I was at a local Asian movie store and I sat and talked to the owner for a good while.  We were talking about Donnie Yen movies and all Kung Fu movies in general and he pointed me towards the movie The Prodigal Son which was directed by Sammo.

It is probably the only movie where you will see WC performed and I must admit that I am very impressed.  I know we all know about "Movie Fu" but this movie got rave reviews for it's use of WC and I must say that if you have the chance you should definately watch it.

I also had a scene where Sammo explains how size makes a difference into how you use WC.  Watch both youtube links and share your comments.  I highly suggest this movie.  Rare you get to see a WC master & actor in a movie.  

I notice how when you look to see video clips of WC you see people showing how fast they are and nothing but chain punches but in this movie you see NO chain punches but you see how effective WC can be.

Review of the moview:
http://www.kungfucinema.com/reviews/prodigalson.htm

Youtube Link:

http://www.youtube.com/watch?v=3vNXx_NroOM&mode=related&search=

http://www.youtube.com/watch?v=DsWfmxesPX8&mode=related&search=


----------



## terryl965 (Sep 5, 2007)

Thanks For the links.


----------



## DaveyBoy (Sep 6, 2007)

The Prodigal Son is a wicked film and was one of the things that got me interested in learning Wing Chun in the first place.

If you like Prodigal Son then another great Wing Chun film I'd recommend watching is Warriors Two which also stars Sammo Hung.

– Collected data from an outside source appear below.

(** [int] reads the numeral of [n] back as [n], up to the limit on the
    number of digits. *)
Lemma py_int_decimal (n : N) :
  String.length (decimal n) <= int_max_str_digits ->
  py_int (decimal n) = Ok (Z.of_N n).
Proof.
  intros L. unfold py_int.
  pose proof (decimal_not_empty n) as NE.
  pose proof (all_digits_string_of_uint (N.to_uint n)) as AD.
  assert (N.to_uint n <> Decimal.Nil) as NN.
  { intros E. apply NE. unfold decimal. now rewrite E. }
  pose proof (scan_digits_numeral (N.to_uint n) false 0 NN) as SC.
  fold (decimal n) in AD, SC.
  destruct (decimal n) as [|c r] eqn:D; [now elim NE|].
  cbn [all_digits] in AD. apply andb_prop in AD as [Hc _].
  destruct (digit_is_plain c Hc) as (Hs & Hm & Hp & _).
  cbn [lstrip]. rewrite Hs.
  assert ((let (negative, numeral) :=
             match String c r with
             | String "-" rest => (true, rest)
             | String "+" rest => (false, rest)
             | _ => (false, String c r)
             end in
           match scan_digits numeral false 0%N 0 with
           | Some (n0, count, rest) =>
               if Nat.ltb int_max_str_digits count
               then Err (too_many_digits count)
               else if all_space rest then
                 Ok (if negative then (- Z.of_N n0)%Z else Z.of_N n0)
               else Err (invalid_literal (String c r))
           | None => Err (invalid_literal (String c r))
           end) =
          match scan_digits (String c r) false 0%N 0 with
          | Some (n0, count, rest) =>
              if Nat.ltb int_max_str_digits count
              then Err (too_many_digits count)
              else if all_space rest then Ok (Z.of_N n0)
              else Err (invalid_literal (String c r))
          | None => Err (invalid_literal (String c r))
          end) as E.
  { destruct c as [[] [] [] [] [] [] [] []];
      try discriminate Hm; try discriminate Hp; reflexivity. }
  rewrite E, SC. cbn [all_space Nat.add].
  apply Nat.ltb_ge in L. rewrite L.
  change (Pos.of_uint (N.to_uint n)) with (N.of_uint (N.to_uint n)).
  now rewrite DecimalN.Unsigned.of_to.
Qed.

(** Whatever [int] raises is a [ValueError]. *)
Lemma py_int_error (s : string) (e : exn) :
  py_int s = Err e -> exc_type e = ValueError.
Proof.
  unfold py_int.
  destruct (match lstrip s with
            | String "-" rest => (true, rest)
            | String "+" rest => (false, rest)
            | _ => (false, lstrip s)
            end) as [negative numeral].
  destruct (scan_digits numeral false 0%N 0) as [[[n count] rest]|];
    [destruct (Nat.ltb int_max_str_digits count);
     [|destruct (all_space rest)]|];
    intros H; try discriminate H; injection H as <-; reflexivity.
Qed.

(** ** The server thread *)

Ltac run_boot :=
  cbv beta iota zeta delta
    [run_fastapi b_try b_bind b_lift b_emit b_ret start_block
     session_contains session_set];
  cbn [fst snd boot_trace session_state negb].

Lemma ports_served_app (a b : list boot_event) :
  ports_served (a ++ b) = ports_served a ++ ports_served b.
Proof.
  induction a as [|ev a IH]; [reflexivity|].
  destruct ev; cbn [app ports_served]; now rewrite IH.
Qed.

(** When the port is a number, [uvicorn.run] is called once, with it. *)
Lemma run_fastapi_port
  (env : environ) (uvicorn_run : ext unit) (s : boot) (port : Z) :
  py_int (os_getenv_default env "WEBSOCKET_PORT" "8501") = Ok port ->
  exists tail,
    boot_trace (snd (run_fastapi env uvicorn_run s)) =
      boot_trace s ++ UvicornRun "0.0.0.0" port :: tail /\
    ports_served tail = [].
Proof.
  intros H. run_boot. rewrite H. run_boot.
  destruct uvicorn_run as [[]|e]; run_boot.
  - exists []. split; reflexivity.
  - destruct (isinstance e Exception); run_boot.
    + eexists. rewrite <- app_assoc. split; reflexivity.
    + exists []. split; reflexivity.
Qed.

(** X1.  The server thread serves on the port the environment gives:
    with [WEBSOCKET_PORT] unset, [uvicorn.run] is called once, for port
    8501; with [WEBSOCKET_PORT] set to the decimal numeral of a number
    [n], once, for port [n]. *)
Theorem run_fastapi_serves_configured_port
  (env : environ) (uvicorn_run : ext unit) (s : boot) :
  (env "WEBSOCKET_PORT" = None ->
   ports_served (boot_trace (snd (run_fastapi env uvicorn_run s))) =
   ports_served (boot_trace s) ++ [8501%Z]) /\
  (forall n : N,
     env "WEBSOCKET_PORT" = Some (decimal n) ->
     String.length (decimal n) <= int_max_str_digits ->
     ports_served (boot_trace (snd (run_fastapi env uvicorn_run s))) =
     ports_served (boot_trace s) ++ [Z.of_N n]).
Proof.
  split.
  - intros U.
    destruct (run_fastapi_port env uvicorn_run s 8501%Z) as (tail & -> & T).
    + unfold os_getenv_default. rewrite U. reflexivity.
    + rewrite ports_served_app. cbn [ports_served]. now rewrite T.
  - intros n U L.
    destruct (run_fastapi_port env uvicorn_run s (Z.of_N n)) as (tail & -> & T).
    + unfold os_getenv_default. rewrite U. now apply py_int_decimal.
    + rewrite ports_served_app. cbn [ports_served]. now rewrite T.
Qed.

Lemma run_fastapi_serves_configured_port_witness :
  ports_served
    (boot_trace (snd (run_fastapi (environ_of [("WEBSOCKET_PORT", "9000")])
                        (Ok tt) boot_start))) =
  ports_served (boot_trace boot_start) ++ [Z.of_N 9000].
Proof.
  apply (proj2 (run_fastapi_serves_configured_port
                  (environ_of [("WEBSOCKET_PORT", "9000")]) (Ok tt)
                  boot_start) 9000%N).
  - reflexivity.
  - apply Nat.leb_le. reflexivity.
Defined.

(** When [int] raises, the handler logs and nothing else happens. *)
Lemma run_fastapi_int_error
  (env : environ) (uvicorn_run : ext unit) (s : boot) (e : exn) :
  py_int (os_getenv_default env "WEBSOCKET_PORT" "8501") = Err e ->
  run_fastapi env uvicorn_run s =
    (Return tt,
     {| session_state := session_state s;
        boot_trace :=
          boot_trace s ++
          [BootLog ERROR ("FastAPI server error: " ++ exc_str e)%string] |}).
Proof.
  intros H. pose proof (py_int_error _ _ H) as V.
  assert (isinstance e Exception = true) as I
    by (unfold isinstance; now rewrite V).
  run_boot. rewrite H. run_boot. rewrite I. reflexivity.
Qed.

(** X2.  A value of [WEBSOCKET_PORT] that [int] does not accept (the
    empty string is one: the default stands in for an unset variable
    only) stops the thread before [uvicorn.run]: no server is started,
    one error record is logged, and [run_fastapi] returns. *)
Theorem run_fastapi_bad_port_starts_nothing
  (env : environ) (uvicorn_run : ext unit) (s : boot) (e : exn) :
  py_int (os_getenv_default env "WEBSOCKET_PORT" "8501") = Err e ->
  run_fastapi env uvicorn_run s =
    (Return tt,
     {| session_state := session_state s;
        boot_trace :=
          boot_trace s ++
          [BootLog ERROR ("FastAPI server error: " ++ exc_str e)%string] |}) /\
  ports_served (boot_trace (snd (run_fastapi env uvicorn_run s))) =
    ports_served (boot_trace s).
Proof.
  intros H. pose proof (run_fastapi_int_error env uvicorn_run s e H) as E.
  split; [exact E|]. rewrite E. cbn [snd boot_trace].
  rewrite ports_served_app. cbn [ports_served]. apply app_nil_r.
Qed.

Lemma run_fastapi_bad_port_starts_nothing_witness :
  ports_served
    (boot_trace (snd (run_fastapi (environ_of [("WEBSOCKET_PORT", "")])
                        (Ok tt) boot_start))) =
  ports_served (boot_trace boot_start).
Proof.
  apply (run_fastapi_bad_port_starts_nothing
           (environ_of [("WEBSOCKET_PORT", "")]) (Ok tt) boot_start
           (invalid_literal "")).
  reflexivity.
Defined.

Example ports_that_int_rejects :
  (exists e, py_int "8501.0" = Err e) /\ (exists e, py_int "0x2135" = Err e) /\
  (exists e, py_int "" = Err e) /\ (exists e, py_int "85 01" = Err e) /\
  py_int " 8_501 " = Ok 8501%Z /\ py_int "-1" = Ok (-1)%Z /\
  py_int "+08501" = Ok 8501%Z.
Proof. repeat split; try (eexists; reflexivity). Qed.

(** X3.  Whatever the environment holds, no [Exception] leaves
    [run_fastapi]: when [uvicorn.run] ends by returning or by raising
    an instance of [Exception], [run_fastapi] returns. *)
Theorem run_fastapi_returns
  (env : environ) (uvicorn_run : ext unit) (s : boot) :
  ext_within Exception uvicorn_run = true ->
  fst (run_fastapi env uvicorn_run s) = Return tt.
Proof.
  intros W.
  destruct (py_int (os_getenv_default env "WEBSOCKET_PORT" "8501"))
    as [port|e] eqn:P.
  - run_boot. rewrite P. run_boot.
    destruct uvicorn_run as [[]|e]; run_boot; [reflexivity|].
    cbn [ext_within] in W. rewrite W. reflexivity.
  - now rewrite (run_fastapi_int_error env uvicorn_run s e P).
Qed.

Lemma run_fastapi_returns_witness :
  fst (run_fastapi (environ_of [("WEBSOCKET_PORT", "http")])
         (Err (mk_exn RuntimeError "server stopped")) boot_start) =
  Return tt.
Proof.
  apply (run_fastapi_returns (environ_of [("WEBSOCKET_PORT", "http")])
           (Err (mk_exn RuntimeError "server stopped")) boot_start).
  reflexivity.
Defined.

(** ** The address given to the page *)

Lemma get_websocket_url_local (env : environ) :
  str_truthy (env "RAILWAY_PUBLIC_DOMAIN") = false ->
  str_truthy (env "RAILWAY_STATIC_URL") = false ->
  get_websocket_url env = "ws://localhost:8501/ws".
Proof. unfold get_websocket_url, os_getenv. now intros -> ->. Qed.

(** X4.  The page is sent to the local address exactly when neither
    [RAILWAY_PUBLIC_DOMAIN] nor [RAILWAY_STATIC_URL] holds a value that
    is not empty; a variable set to the empty string counts as unset. *)
Theorem websocket_url_local_iff (env : environ) :
  get_websocket_url env = "ws://localhost:8501/ws" <->
  str_truthy (env "RAILWAY_PUBLIC_DOMAIN") = false /\
  str_truthy (env "RAILWAY_STATIC_URL") = false.
Proof.
  destruct (str_truthy (env "RAILWAY_PUBLIC_DOMAIN")) eqn:D;
    [|destruct (str_truthy (env "RAILWAY_STATIC_URL")) eqn:U];
    [unfold get_websocket_url, os_getenv; rewrite ?D, ?U ..|].
  - split; [cbn; intros H; discriminate H | intros [H _]; discriminate H].
  - split; [cbn; intros H; discriminate H | intros [_ H]; discriminate H].
  - split; [auto|]. intros _. apply get_websocket_url_local; assumption.
Qed.

Lemma websocket_url_local_iff_witness :
  str_truthy (environ_of [("RAILWAY_STATIC_URL", "")] "RAILWAY_PUBLIC_DOMAIN") =
    false /\
  str_truthy (environ_of [("RAILWAY_STATIC_URL", "")] "RAILWAY_STATIC_URL") =
    false.
Proof.
  apply (proj1 (websocket_url_local_iff
                  (environ_of [("RAILWAY_STATIC_URL", "")]))).
  reflexivity.
Defined.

The story is based around money-changer Wah being introduced to Wing Chun by Sammo & ends with a pretty cool Wing Chun vs Mantis fight at the end. Gotta love the blindfolded chi sau scene as well....excellent tactics by Sammo that I'm looking forward to trying out in class


----------



## AceHBK (Sep 6, 2007)

DaveyBoy said:


> The Prodigal Son is a wicked film and was one of the things that got me interested in learning Wing Chun in the first place.
> 
> If you like Prodigal Son then another great Wing Chun film I'd recommend watching is Warriors Two which also stars Sammo Hung. The story is based around money-changer Wah being introduced to Wing Chun by Sammo & ends with a pretty cool Wing Chun vs Mantis fight at the end. Gotta love the blindfolded chi sau scene as well....excellent tactics by Sammo that I'm looking forward to trying out in class


 
I will admit the movie has now done the same for me.  It is rare to see a film showcase WC as well as other MA's as opposed to the usual Kung Fu and Karate that is always being shown.

I will definately check out that movie.

I just watched last night Legend of Twin Dragon aka Shuang Jong Li.  It is based after the Prodigal Son.  Yuen Biao instead of the pupil is now grown and has a son and refuses to teach his son WC for the same reasons Leung Ye Ti wouldn't teach him at first.  Sammo stars in it again to keep the lineage complete from the previous movie.  Kinda nice to see Yuen Biao and Sammo go at it again just like they did during the training part in the Prodigal Son.


----------



## fightingfat (Sep 6, 2007)

Warriors two is a great WC movie. There are some WC principles in this movie (Prodigal Son--which I love) especially in the training bit-- fook sau, juum sau etc, but isn't it largely just the usually wushuey dancey stuff they always do in these films???


----------



## KamonGuy2 (Sep 7, 2007)

I saw The Prodigal Son but wasn't too impressed. The wing chun is a little bit uneconomical, but it was passable. 

Warriors Two is better and I love the whole fighting multiple dummies idea, that was funny. 

Did anyone catch the sneaky wing chun moves in 'Shooter'. The bit where an agent puts him against the wall and Mark Wahlberg fak saos him in the throat and then stamp kicks him....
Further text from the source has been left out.